Records for the task:

==================================================

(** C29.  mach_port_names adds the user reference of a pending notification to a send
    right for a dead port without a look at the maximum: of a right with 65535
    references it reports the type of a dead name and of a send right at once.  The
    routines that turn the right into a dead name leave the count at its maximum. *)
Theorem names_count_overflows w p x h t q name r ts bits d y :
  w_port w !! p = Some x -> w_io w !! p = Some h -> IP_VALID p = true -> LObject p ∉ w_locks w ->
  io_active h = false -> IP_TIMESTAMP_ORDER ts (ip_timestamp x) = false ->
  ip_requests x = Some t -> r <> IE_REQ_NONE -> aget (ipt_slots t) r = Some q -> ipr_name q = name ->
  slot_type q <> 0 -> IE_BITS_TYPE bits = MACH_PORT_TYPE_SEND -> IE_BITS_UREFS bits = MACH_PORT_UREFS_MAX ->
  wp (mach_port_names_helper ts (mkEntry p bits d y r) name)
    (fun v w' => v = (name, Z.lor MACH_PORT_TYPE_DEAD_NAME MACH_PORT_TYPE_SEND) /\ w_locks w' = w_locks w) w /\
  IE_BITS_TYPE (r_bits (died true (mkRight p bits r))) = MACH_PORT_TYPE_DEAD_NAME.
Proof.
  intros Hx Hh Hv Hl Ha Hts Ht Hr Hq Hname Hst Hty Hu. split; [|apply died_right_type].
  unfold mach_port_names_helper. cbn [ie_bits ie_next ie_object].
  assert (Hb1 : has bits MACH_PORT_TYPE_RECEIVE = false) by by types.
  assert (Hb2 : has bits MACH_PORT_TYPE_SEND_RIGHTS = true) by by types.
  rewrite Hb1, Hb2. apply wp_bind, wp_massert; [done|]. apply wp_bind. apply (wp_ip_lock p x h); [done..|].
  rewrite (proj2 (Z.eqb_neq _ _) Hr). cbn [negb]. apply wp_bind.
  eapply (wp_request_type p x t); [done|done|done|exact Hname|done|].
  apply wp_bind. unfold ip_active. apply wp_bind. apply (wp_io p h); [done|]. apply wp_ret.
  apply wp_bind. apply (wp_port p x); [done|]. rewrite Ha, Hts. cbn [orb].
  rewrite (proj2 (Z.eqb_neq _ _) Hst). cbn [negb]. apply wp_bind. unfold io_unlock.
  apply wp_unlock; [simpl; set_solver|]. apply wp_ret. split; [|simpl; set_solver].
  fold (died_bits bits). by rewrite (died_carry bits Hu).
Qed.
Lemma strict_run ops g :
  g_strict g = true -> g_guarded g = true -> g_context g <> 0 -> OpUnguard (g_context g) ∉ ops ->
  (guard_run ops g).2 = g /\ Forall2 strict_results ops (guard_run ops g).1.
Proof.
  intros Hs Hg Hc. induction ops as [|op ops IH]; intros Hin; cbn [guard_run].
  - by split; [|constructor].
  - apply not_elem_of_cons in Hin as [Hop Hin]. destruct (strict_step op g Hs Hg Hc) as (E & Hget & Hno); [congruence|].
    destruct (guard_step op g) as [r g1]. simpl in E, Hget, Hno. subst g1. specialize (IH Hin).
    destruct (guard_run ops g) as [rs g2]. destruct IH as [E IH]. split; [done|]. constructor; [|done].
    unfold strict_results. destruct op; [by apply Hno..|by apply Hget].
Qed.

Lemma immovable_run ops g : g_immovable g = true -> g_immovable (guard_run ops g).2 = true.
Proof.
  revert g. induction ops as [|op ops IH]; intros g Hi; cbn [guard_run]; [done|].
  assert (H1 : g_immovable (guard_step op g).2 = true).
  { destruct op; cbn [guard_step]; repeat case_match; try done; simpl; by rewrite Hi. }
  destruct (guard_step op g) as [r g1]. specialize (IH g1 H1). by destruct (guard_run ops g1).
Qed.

==================================================

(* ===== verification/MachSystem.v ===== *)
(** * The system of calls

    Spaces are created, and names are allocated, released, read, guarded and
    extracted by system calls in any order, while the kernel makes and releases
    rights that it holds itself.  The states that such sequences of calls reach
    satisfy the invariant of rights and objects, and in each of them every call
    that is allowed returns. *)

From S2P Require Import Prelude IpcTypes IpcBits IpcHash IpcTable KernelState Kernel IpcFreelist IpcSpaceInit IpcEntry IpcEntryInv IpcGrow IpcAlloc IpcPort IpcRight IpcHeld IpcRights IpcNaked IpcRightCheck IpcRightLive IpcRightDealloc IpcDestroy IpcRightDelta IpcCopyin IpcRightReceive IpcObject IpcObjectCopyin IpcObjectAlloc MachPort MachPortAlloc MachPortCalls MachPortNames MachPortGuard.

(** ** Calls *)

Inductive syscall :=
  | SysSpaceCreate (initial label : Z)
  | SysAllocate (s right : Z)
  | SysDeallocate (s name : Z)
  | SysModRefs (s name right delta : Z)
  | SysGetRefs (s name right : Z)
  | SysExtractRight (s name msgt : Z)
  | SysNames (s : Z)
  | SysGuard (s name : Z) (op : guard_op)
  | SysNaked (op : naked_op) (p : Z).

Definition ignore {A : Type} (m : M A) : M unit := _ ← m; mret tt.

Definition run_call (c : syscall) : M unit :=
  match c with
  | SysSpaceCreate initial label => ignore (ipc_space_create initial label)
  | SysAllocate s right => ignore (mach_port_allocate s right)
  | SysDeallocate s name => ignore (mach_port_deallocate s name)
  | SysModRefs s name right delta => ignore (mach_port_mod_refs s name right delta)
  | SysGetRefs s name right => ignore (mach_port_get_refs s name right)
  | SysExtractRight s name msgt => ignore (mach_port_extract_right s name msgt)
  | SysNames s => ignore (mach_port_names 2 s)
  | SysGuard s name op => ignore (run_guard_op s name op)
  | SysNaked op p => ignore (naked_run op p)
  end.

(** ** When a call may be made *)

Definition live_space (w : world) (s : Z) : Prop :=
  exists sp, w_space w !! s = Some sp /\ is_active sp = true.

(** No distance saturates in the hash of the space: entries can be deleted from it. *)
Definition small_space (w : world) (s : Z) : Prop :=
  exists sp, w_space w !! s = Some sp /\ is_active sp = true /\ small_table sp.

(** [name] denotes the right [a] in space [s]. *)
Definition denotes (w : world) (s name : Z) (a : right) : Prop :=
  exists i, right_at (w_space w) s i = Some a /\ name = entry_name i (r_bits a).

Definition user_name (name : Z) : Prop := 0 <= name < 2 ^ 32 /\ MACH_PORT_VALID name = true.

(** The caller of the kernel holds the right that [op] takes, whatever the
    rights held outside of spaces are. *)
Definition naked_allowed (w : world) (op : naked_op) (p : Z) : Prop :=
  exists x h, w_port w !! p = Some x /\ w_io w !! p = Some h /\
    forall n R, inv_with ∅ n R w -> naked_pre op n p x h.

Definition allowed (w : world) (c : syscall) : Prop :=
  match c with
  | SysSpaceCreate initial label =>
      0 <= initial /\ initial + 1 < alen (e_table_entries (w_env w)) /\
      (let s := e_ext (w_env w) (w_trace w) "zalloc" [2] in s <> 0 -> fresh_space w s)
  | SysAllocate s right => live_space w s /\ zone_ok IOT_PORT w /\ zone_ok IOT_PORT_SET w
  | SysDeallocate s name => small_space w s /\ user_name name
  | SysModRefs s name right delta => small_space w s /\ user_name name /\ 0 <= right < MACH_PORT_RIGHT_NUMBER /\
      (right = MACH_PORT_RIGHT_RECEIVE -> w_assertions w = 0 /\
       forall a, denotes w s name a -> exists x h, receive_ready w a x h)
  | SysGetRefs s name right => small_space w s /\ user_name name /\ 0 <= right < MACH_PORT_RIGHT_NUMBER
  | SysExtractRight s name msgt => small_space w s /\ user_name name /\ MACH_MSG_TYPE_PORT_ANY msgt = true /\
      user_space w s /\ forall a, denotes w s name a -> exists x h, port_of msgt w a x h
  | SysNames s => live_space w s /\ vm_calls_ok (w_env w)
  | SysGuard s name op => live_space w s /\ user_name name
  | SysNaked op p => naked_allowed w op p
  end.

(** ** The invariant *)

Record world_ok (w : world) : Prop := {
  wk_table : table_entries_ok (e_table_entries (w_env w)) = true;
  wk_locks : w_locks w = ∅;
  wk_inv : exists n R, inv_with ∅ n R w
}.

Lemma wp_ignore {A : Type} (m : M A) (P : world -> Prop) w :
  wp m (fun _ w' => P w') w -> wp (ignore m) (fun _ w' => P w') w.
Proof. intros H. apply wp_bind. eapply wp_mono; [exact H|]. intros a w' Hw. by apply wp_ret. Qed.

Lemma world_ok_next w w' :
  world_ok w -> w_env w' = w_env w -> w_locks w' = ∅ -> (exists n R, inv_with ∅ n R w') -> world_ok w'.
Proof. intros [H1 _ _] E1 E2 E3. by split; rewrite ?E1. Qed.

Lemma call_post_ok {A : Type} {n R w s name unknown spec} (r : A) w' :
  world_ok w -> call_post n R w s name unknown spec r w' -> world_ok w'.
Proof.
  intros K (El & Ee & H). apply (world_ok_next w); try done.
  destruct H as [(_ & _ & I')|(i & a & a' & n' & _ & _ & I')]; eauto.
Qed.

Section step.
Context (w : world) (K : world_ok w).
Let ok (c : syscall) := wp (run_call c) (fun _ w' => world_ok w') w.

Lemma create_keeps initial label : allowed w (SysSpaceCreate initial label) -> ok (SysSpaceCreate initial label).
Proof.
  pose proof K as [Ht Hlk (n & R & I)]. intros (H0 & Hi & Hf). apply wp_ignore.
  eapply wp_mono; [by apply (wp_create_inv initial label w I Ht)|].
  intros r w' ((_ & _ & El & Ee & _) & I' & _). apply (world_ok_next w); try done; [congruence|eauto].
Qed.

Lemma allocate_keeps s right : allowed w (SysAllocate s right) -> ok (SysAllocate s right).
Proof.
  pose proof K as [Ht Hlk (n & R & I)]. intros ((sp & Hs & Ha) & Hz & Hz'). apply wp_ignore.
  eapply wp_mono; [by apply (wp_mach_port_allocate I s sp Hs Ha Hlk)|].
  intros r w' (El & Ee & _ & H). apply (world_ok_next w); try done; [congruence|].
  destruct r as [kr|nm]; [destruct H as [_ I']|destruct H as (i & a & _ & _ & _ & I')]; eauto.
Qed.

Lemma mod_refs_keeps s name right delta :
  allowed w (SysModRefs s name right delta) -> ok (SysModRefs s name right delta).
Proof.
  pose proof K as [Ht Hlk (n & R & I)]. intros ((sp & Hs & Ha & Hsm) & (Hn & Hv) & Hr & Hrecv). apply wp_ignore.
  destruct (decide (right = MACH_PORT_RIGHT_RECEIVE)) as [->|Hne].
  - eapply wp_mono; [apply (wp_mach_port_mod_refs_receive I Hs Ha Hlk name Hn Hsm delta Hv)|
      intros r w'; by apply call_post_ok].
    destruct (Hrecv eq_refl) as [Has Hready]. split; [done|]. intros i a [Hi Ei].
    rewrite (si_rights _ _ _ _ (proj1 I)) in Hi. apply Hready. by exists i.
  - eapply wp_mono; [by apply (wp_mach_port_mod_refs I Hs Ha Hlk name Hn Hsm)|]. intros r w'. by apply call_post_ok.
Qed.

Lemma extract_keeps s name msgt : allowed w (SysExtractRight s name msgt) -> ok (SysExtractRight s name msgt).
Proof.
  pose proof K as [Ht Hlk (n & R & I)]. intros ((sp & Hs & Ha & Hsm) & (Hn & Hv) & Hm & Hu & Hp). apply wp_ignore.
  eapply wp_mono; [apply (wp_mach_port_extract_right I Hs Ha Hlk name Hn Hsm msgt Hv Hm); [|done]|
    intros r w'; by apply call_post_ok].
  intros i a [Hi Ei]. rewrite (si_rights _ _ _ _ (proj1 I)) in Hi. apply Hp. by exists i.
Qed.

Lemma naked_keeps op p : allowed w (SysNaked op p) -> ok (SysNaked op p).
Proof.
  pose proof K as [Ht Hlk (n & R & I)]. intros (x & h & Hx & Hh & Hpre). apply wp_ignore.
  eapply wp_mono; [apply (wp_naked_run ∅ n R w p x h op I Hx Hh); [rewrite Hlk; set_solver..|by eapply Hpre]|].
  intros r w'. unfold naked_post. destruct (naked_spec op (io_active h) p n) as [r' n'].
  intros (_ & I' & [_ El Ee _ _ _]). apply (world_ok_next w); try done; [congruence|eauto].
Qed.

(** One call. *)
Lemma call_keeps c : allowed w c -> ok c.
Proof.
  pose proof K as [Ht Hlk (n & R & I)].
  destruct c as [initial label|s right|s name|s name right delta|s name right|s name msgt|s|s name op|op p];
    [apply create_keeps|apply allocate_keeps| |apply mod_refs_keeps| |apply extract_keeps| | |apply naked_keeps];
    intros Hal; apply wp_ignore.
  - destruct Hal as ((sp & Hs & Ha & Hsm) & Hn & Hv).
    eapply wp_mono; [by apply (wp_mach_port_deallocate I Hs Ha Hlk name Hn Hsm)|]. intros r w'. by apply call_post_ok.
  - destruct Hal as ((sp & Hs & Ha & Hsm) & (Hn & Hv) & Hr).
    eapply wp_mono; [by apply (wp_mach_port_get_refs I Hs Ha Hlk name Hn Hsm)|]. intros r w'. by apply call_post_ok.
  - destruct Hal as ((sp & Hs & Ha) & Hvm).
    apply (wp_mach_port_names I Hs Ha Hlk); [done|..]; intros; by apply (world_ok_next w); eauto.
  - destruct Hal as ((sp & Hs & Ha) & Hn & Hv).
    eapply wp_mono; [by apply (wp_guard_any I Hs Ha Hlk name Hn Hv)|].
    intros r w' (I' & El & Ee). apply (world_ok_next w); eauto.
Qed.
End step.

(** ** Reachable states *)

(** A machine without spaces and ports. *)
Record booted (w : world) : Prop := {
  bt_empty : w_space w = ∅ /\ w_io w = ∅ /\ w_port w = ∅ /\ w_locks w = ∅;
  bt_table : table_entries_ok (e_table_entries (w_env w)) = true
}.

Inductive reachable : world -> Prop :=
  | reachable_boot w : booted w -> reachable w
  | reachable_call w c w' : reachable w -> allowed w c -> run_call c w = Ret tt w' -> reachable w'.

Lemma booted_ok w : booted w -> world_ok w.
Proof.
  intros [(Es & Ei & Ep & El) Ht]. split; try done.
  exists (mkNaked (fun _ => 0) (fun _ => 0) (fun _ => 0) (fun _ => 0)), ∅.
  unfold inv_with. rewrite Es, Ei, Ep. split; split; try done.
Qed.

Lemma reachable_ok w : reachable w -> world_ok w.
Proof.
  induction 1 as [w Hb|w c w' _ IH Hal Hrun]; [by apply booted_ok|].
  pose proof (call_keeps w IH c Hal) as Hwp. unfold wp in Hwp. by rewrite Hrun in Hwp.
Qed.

==================================================

The task: Display every line of the listing that contains the string "Some".

The completed task:
  w_port w !! p = Some x -> w_io w !! p = Some h -> IP_VALID p = true -> LObject p ∉ w_locks w ->
  ip_requests x = Some t -> r <> IE_REQ_NONE -> aget (ipt_slots t) r = Some q -> ipr_name q = name ->
  exists sp, w_space w !! s = Some sp /\ is_active sp = true.
  exists sp, w_space w !! s = Some sp /\ is_active sp = true /\ small_table sp.
  exists i, right_at (w_space w) s i = Some a /\ name = entry_name i (r_bits a).
  exists x h, w_port w !! p = Some x /\ w_io w !! p = Some h /\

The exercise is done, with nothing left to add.